NORINCO arms revenue drops 31% as China's weapons exports stall
Anti-corruption probes, contract delays and a Pakistan buying collapse drag Chinese sales to a 15-year low
Summary
Norinco, the main supplier of China's ground forces and a top global arms maker, saw arms revenue fall ~31% — from about $20.3bn (2023) to ~$14.0bn (2024) — the steepest drop of any major producer. China's total weapons exports for 2020–24 sank to roughly a 15-year low, and Beijing slipped out of SIPRI's top-four suppliers, displaced by Germany. Drivers: anti-corruption purges that removed NORINCO's board chairman and military-division head, contract reviews and delays, a cautious bureaucracy, and a collapse in Pakistan purchases — Pakistan was ~63% of Chinese exports in 2020–24 but bought two-thirds less in 2024. Beijing may also be muting weapons publicity to project a "peace-promoting" image — see SIPRI: global arms flows up ~10% as European imports surge and Russia collapses.
By the numbers
- -31% — NORINCO arms revenue YoY (~$20.3bn → ~$14.0bn).

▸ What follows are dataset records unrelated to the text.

(** The calls that leave the transfers alone. *)
Definition tx_bystander (c : Call) : bool :=
  match c with
  | CAddChain _ _ | CRemoveChain _ _ | CRegisterValidators _ _ _ _ | CUpdateThreshold _ _ _ | CAddValidator _ _ _
  | CRemoveValidator _ _ _ | CRegisterAsset _ _ _ _ | CDeactivateAsset _ _ _ | CSetFeeTier _ _ _ _ _ _
  | CAddLiquidity _ _ _ | CRemoveLiquidity _ _ _ | CPause _ _ _ | CUnpause _ | CView _ => true
  | _ => false
  end.

Lemma tx_bystander_core c : tx_bystander c = true → keeps core (exec c).
Proof.
  intros Hc. destruct c; try done; cbn [exec]; unfold discard, add_chain, remove_chain, register_validator_set,
    update_validator_threshold, add_validator, remove_validator, register_wrapped_asset, deactivate_wrapped_asset,
    set_fee_tier, add_liquidity, remove_liquidity, pause_bridge, unpause_bridge, add_supported_chain, remove_supported_chain,
    is_chain_supported, get_validator_set, set_validator_set, get_wrapped_asset, set_wrapped_asset, set_fee_tier_at,
    get_liquidity_pool, set_liquidity_pool, set_lp_deposit, set_emergency, admin_config, get_config, assert_that; frame;
    try (apply keeps_reads, free_deposit_reads); try (apply keeps_reads, query_reads).
Qed.

Local Abbreviation steps w w' :=
  (∀ k, core (store w) = Some k → core_ok k →
     ∃ k', core (store w') = Some k' ∧ bstep (ValidatorSet (store w)) k k').

Lemma core_Some st k :
  core st = Some k →
  ∃ c, Config st = Some c ∧ k = mkCore (bc_tx_counter c) (bc_dispute_counter c) (Tx st) (TxHash st) (Dispute st).
Proof. unfold core. intros (c & Hc & ->)%fmap_Some. by exists c. Qed.

Lemma admin_config_spec a e w c w' :
  admin_config a e w = Ok (c, w') → authorized e a = true ∧ Config (store w) = Some c ∧ bc_admin c = a ∧ w' = w.
Proof. intros Hr. unfold admin_config, get_config in Hr. minv Hr. zbool. done. Qed.

Lemma not_paused_core e w w' :
  require_not_paused e w = Ok (tt, w') →
  store w' = {| (store w) with Emergency := Emergency (store w') |} ∧ ledger w' = ledger w.
Proof.
  intros Hr. unfold require_not_paused, get_emergency, set_emergency in Hr. minv Hr; by destruct w as [[] ? ?].
Qed.

Lemma initialize_step a e w v w' : initialize a e w = Ok (v, w') → steps w w'.
Proof.
  intros Hr k (c & Hc & ->)%core_Some Hok. unfold initialize, initialize_bridge, get_config in Hr. cbv zeta in Hr.
  minv Hr. zbool. eexists. split; [reflexivity|]. by apply bs_reset.
Qed.

Lemma config_step f w w' :
  (∀ c, bc_tx_counter (f c) = bc_tx_counter c ∧ bc_dispute_counter (f c) = bc_dispute_counter c) →
  (∃ c, Config (store w) = Some c ∧ store w' = {| (store w) with Config := Some (f c) |}) → steps w w'.
Proof.
  intros Hf (c & Hc & Hst) k (c' & Hc' & ->)%core_Some Hok. rewrite Hc in Hc'. injection Hc' as <-.
  unfold core. rewrite Hst. cbn. destruct (Hf c) as [-> ->]. eexists. split; [done|]. constructor.
Qed.

(** A transfer is written over. *)
Lemma move_step w w' i tx tx' :
  Tx (store w) !! i = Some tx → tx_moves (ValidatorSet (store w)) tx tx' → bt_status tx ≠ Disputed →
  Config (store w') = Config (store w) → Tx (store w') = <[bt_tx_id tx := tx']> (Tx (store w)) →
  TxHash (store w') = TxHash (store w) → Dispute (store w') = Dispute (store w) → steps w w'.
Proof.
  intros Hi Hm Hst H1 H2 H3 H4 k (c & Hc & ->)%core_Some Hok. destruct (ck_tx _ Hok i tx Hi) as [Hid _].
  unfold core. rewrite H1, H2, H3, H4, Hc, Hid. eexists. split; [reflexivity|]. by eapply bs_move.
Qed.

Lemma complete_step a i h e w w' : complete_transaction a i h e w = Ok (tt, w') → steps w w'.
Proof.
  intros Hr. unfold complete_transaction in Hr.
  apply bind_Ok in Hr as (c' & w1 & (_ & _ & _ & ->)%admin_config_spec & Hr).
  unfold get_transaction, assert_that, get_wrapped_asset, set_wrapped_asset, set_transaction in Hr. minv Hr. zbool.
  eapply move_step; [done|by apply (tm_completed _ _ h)|congruence|done..].
Qed.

- ~15-year low — China's total weapons-export value (2024).
- ~63% — Pakistan's share of Chinese exports, 2020–24.
- ~-67% — drop in Pakistani arms purchases, 2024 vs 2023.
- 4th → out — China displaced from SIPRI's top-four suppliers by Germany.
Why it matters
China's arms-export stall reverses a decade of expansion just as Russia's exports collapse and the West's surge — reshaping who arms the global south. NORINCO's purge-driven slump shows how Xi's anti-corruption drive directly throttles a strategic industry.
What to watch
- Whether Pakistan orders rebound (JF-17, frigates, air defence).
- Resolution of NORINCO leadership/contract reviews.
- China's pivot toward arms-for-minerals deals (DR Congo, Iran).